Yesterday had been kind of a wash-out. I'd spent some time arguing with the front desk at my hotel. They'd given me a single room that included wifi, knowing full well that the wifi didn't reach the single rooms. I went up the ladder through four people until a woman made a call, and I was moved to a slightly larger room with an actual signal.

And then I got lost. In my room. I mean I had another one of those moments where I had to struggle to remember where I was. Not just what city, but what country and what part of the world. For a brief second, I thought "I'm near Bangkok, right?"

Sort of.

I'd spent the evening at Kota Kinabalu night market. It was a market. At night.

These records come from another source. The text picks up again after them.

(** ** Allocation of tables *)

Definition alloc_fdmem (size : Z) : FS bool :=
  if size <=? Z.shiftl PAGE_SIZE PAGE_ALLOC_COSTLY_ORDER
  then (data ← try_alloc; if data : bool then mret true else try_alloc)
  else try_alloc.

Definition __free_fdtable : FS () :=
  _ ← emit EvFree; _ ← emit EvFree; emit EvFree.

Definition uninit_fdtable (nr : Z) : fdtable :=
  let words n := uninit_word <$> seq 0 (Z.to_nat n) in
  Fdtable nr (uninit_ptr <$> seq 0 (Z.to_nat nr))
    (words (nr / BITS_PER_LONG)) (words (nr / BITS_PER_LONG)) (words (BITBIT_NR nr)).

(** The number of descriptors [alloc_fdtable] makes room for. *)
Definition alloc_fdtable_nr (nr : Z) : Z :=
  let nr := nr / (1024 / 8) in
  let nr := u32 (roundup_pow_of_two (u32 (nr + 1))) in
  let nr := u32 (nr * (1024 / 8)) in
  if nr >? sysctl_nr_open
  then u32 (Z.lor (u32 (sysctl_nr_open - 1)) (BITS_PER_LONG - 1) + 1) else nr.

Definition alloc_fdtable (nr : Z) : FS (option fdtable) :=
  let nr := alloc_fdtable_nr nr in
  fdt ← try_alloc;
  if negb fdt then mret None
  else
    data ← alloc_fdmem (u32 (nr * 8));
    if negb data then (_ ← emit EvFree; mret None)
    else
      data ← alloc_fdmem
        (Z.max (u32 (2 * nr) / BITS_PER_BYTE + BITBIT_SIZE nr) L1_CACHE_BYTES);
      if negb data then (_ ← emit EvFree; _ ← emit EvFree; mret None)
      else mret (Some (uninit_fdtable nr)).

(** [file_lock] is dropped around the allocation; [synchronize_sched] only
    waits. *)
Definition expand_fdtable (files : files_ptr) (nr : Z) : FS Z :=
  new_fdt ← alloc_fdtable nr;
  match new_fdt with
  | None => mret (- ENOMEM)
  | Some new_fdt =>
      if max_fds new_fdt <=? nr then (_ ← __free_fdtable; mret (- EMFILE))
      else
        f ← get_files files;
        let cur_fdt := fdt f in
        _ ← lift (BUG_ON (nr <? max_fds cur_fdt));
        new_fdt ← lift (copy_fdtable new_fdt cur_fdt);
        _ ← put_files files
              (FilesStruct (count f) (resize_in_progress f) new_fdt false (next_fd f));
        _ ← (if fdt_is_fdtab f then mret tt else emit EvCallRcuFree);
        mret 1
  end.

Obviously, I needed this trip out into Sabah. I was starting to lose it.


The bus tour group included included two Dutch travelers, two Italians, a Chinese single female backpacker (first I've ever seen, and I told her that), one Japanese man, two Thai, a Japanese couple, and me.

We drove the 130 kilometers to Garama Village on the Garama River, then all walked 700 meters down a boardwalk through the wetlands. This took us to the Only in Borneo base camp, where we were stuffed with sticky rice, fried bananas, and coffee, and rented binoculars for our boat journey.

Base camp kittens also ate the fried bananas. That seemed so wrong. Maybe they alleviate hairballs or something.

Our guide, a Malaysian naturalist named DJ, led us onto a small motorboat, driven by a local student. We put on our flotation vests—the water was about a foot deep and I think I'd be more afraid of crocodiles, but it's probably a regulation.

We motored down a small channel and out onto the Garama River.

"A monkey!"

We all got excited and snapped photos...but it was a regular monkey—a macaque—with a plain old monkey nose. He looked like a nice-enough monkey, but this wasn't the monkey we'd come to see.

When the boatman pulled up under a branch and DJ himself pulled out his SLR, I knew we were seeing something rare. It was a snake—a black snake with yellow rings—clinging to a branch. These are rarely spotted during excursions and even if DJ hadn't told us, we would have known this was unusual by his excited clicking away with his camera.

After a few minutes of invading the snake's privacy, we continued on, as DJ regaled us with tales of eating lizards with curry with his grandfather when he was a small boy. His church forbade that now, or at least that was my confused understanding of the story he told us.

Why would a church forbid eating lizard with curry? I think I must have missed something.

We had partial-view seats for the proboscis monkeys in the end, spotting plenty but never with a full frontal view. They really weren't as ugly as their reputations would make them out to be.

As the sun fell, we headed back to the OIB base camp for dinner before looking at fireflies (we called them lightning-bugs where I grew up) and heading back to KK.

And against the pink and orange sunset, water buffalo frolicked in the river, heading home after a long and busy day of eating grass.